* _TASK REQUIREMENTS_: Each line of the data holding "destruct" should be found and copied.

* _DATA FOR PROCESSING_:
____

(** The loop of [pb_encode_varint] with its final mask writes the reference
    encoding: with [room] bytes left for a value that fits them. *)
Lemma varint_loop_spec {St} n v (s : St) c :
  0 < v < 128 * 128 ^ Z.of_nat n ->
  exists l, varint_loop (S n) v s c = Ret (l, s, c) /\ clear_last l = varint_enc n v
            /\ length l = length (varint_enc n v) /\ l <> [].
Proof.
  revert v. induction n as [|n IH]; intros v Hv.
  - simpl in Hv. exists [v + 128]. cbn [varint_loop].
    rewrite Z.shiftr_div_pow2, land_7F by lia.
    change (2 ^ 7) with 128. rewrite (Z.div_small v), (Z.mod_small v) by lia.
    destruct (Z.eqb_spec v 0); [lia|]. simpl.
    unfold mbind, M_bind, mret, M_ret. simpl. rewrite lor_80 by lia.
    split_and!; [done| |done|done]. rewrite land_7F. f_equal.
    rewrite <-(Z.mul_1_l 128) at 1. rewrite Z_mod_plus_full. apply Z.mod_small. lia.
  - cbn [varint_loop varint_enc]. destruct (Z.eqb_spec v 0); [lia|].
    rewrite Z.shiftr_div_pow2, land_7F by lia. change (2 ^ 7) with 128.
    rewrite lor_80 by (apply Z.mod_pos_bound; lia).
    case_bool.
    + rewrite Z.div_small by lia. cbn [varint_loop].
      exists [v mod 128 + 128]. split; [done|]. simpl. rewrite land_7F.
      split_and!; [|done|done]. f_equal. rewrite (Z.mod_small v) by lia.
      rewrite <-(Z.mul_1_l 128) at 1. rewrite Z_mod_plus_full. apply Z.mod_small. lia.
    + destruct (IH (v / 128)) as (l & Hl & Hc & Hlen & Hne).
      { rewrite Nat2Z.inj_succ, Z.pow_succ_r in Hv by lia.
        split; [apply Z.div_str_pos; lia|]. apply Z.div_lt_upper_bound; lia. }
      exists (v mod 128 + 128 :: l). rewrite (bind_ret _ _ _ _ _ _ _ Hl).
      split_and!; [done| |simpl; lia|done].
      destruct l as [|y l]; [done|]. by rewrite <-Hc.
Qed.

Section Wire.
Context (E : pb_env).
Lemma pb_decode_tag_at s :
  At s (pb_decode_tag E) (fun t s' =>
    tr_ok t = true -> is_bytes_left s' < is_bytes_left s /\ 0 <= tr_tag t < 2 ^ 29).
Proof.
  eapply At_bind; [apply pb_decode_varint32_eof_at|]. intros [[v|] eof] s1 _ _ Hr; simpl in *.
  - destruct Hr as [Hv ?]. destruct (v =? 0); apply At_ret; [done|]. intros _. split; [done|].
    simpl. rewrite Z.shiftr_div_pow2 by lia. unfold is_u32 in Hv. change (2 ^ 3) with 8. div_lia.
  - by apply At_ret.
Qed.

Lemma pb_skip_field_at w s : At s (pb_skip_field E w) (fun _ _ => True).
Proof.
  unfold pb_skip_field. repeat case_bool.
  - apply pb_skip_varint_at.
  - by eapply At_true, pb_read_ok_at.
  - apply pb_skip_string_at.
  - by eapply At_true, pb_read_ok_at.
  - by apply At_fail.
Qed.

Lemma raw_varint_loop_at n : forall buf size s,
  0 <= size ->
  At s (raw_varint_loop E n buf size)
    (fun o _ => forall v, o = Some v -> 0 <= v <= size + Z.of_nat n).
Proof.
  induction n as [|n IH]; intros buf size s Hsz; cbn [raw_varint_loop]; [by apply At_ret|].
  eapply At_bind; [by apply pb_read_ok_at|]. intros [|] s1 _ _ _; [|by apply At_ret].
  eapply At_quiet_bind; [apply Quiet_load|]. intros b _. destruct (negb _).
  - eapply At_mono; [apply IH; lia|]. intros o s' _ _ H v Hv. specialize (H v Hv). lia.
  - apply At_ret. intros v [= <-]. lia.
Qed.

Lemma read_raw_value_at w buf mx s :
  8 <= mx ->
  At s (read_raw_value E w buf mx) (fun o _ => forall v, o = Some v -> 0 <= v <= mx).
Proof.
  intros Hmx. unfold read_raw_value. repeat case_bool.
  - eapply At_mono; [by apply raw_varint_loop_at|]. intros o s' _ _ H v Hv.
    specialize (H v Hv). lia.
  - eapply At_bind; [by apply pb_read_ok_at|]. intros [|] s1 _ _ _; apply At_ret; [|done].
    intros v [= <-]. lia.
  - eapply At_bind; [by apply pb_read_ok_at|]. intros [|] s1 _ _ _; apply At_ret; [|done].
    intros v [= <-]. lia.
  - by apply At_fail.
Qed.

____

* _SOLUTION TO THIS EXERCISE_:
    destruct (Z.eqb_spec v 0); [lia|]. simpl.
  - cbn [varint_loop varint_enc]. destruct (Z.eqb_spec v 0); [lia|].
    + destruct (IH (v / 128)) as (l & Hl & Hc & Hlen & Hne).
      destruct l as [|y l]; [done|]. by rewrite <-Hc.
  - destruct Hr as [Hv ?]. destruct (v =? 0); apply At_ret; [done|]. intros _. split; [done|].
  eapply At_quiet_bind; [apply Quiet_load|]. intros b _. destruct (negb _).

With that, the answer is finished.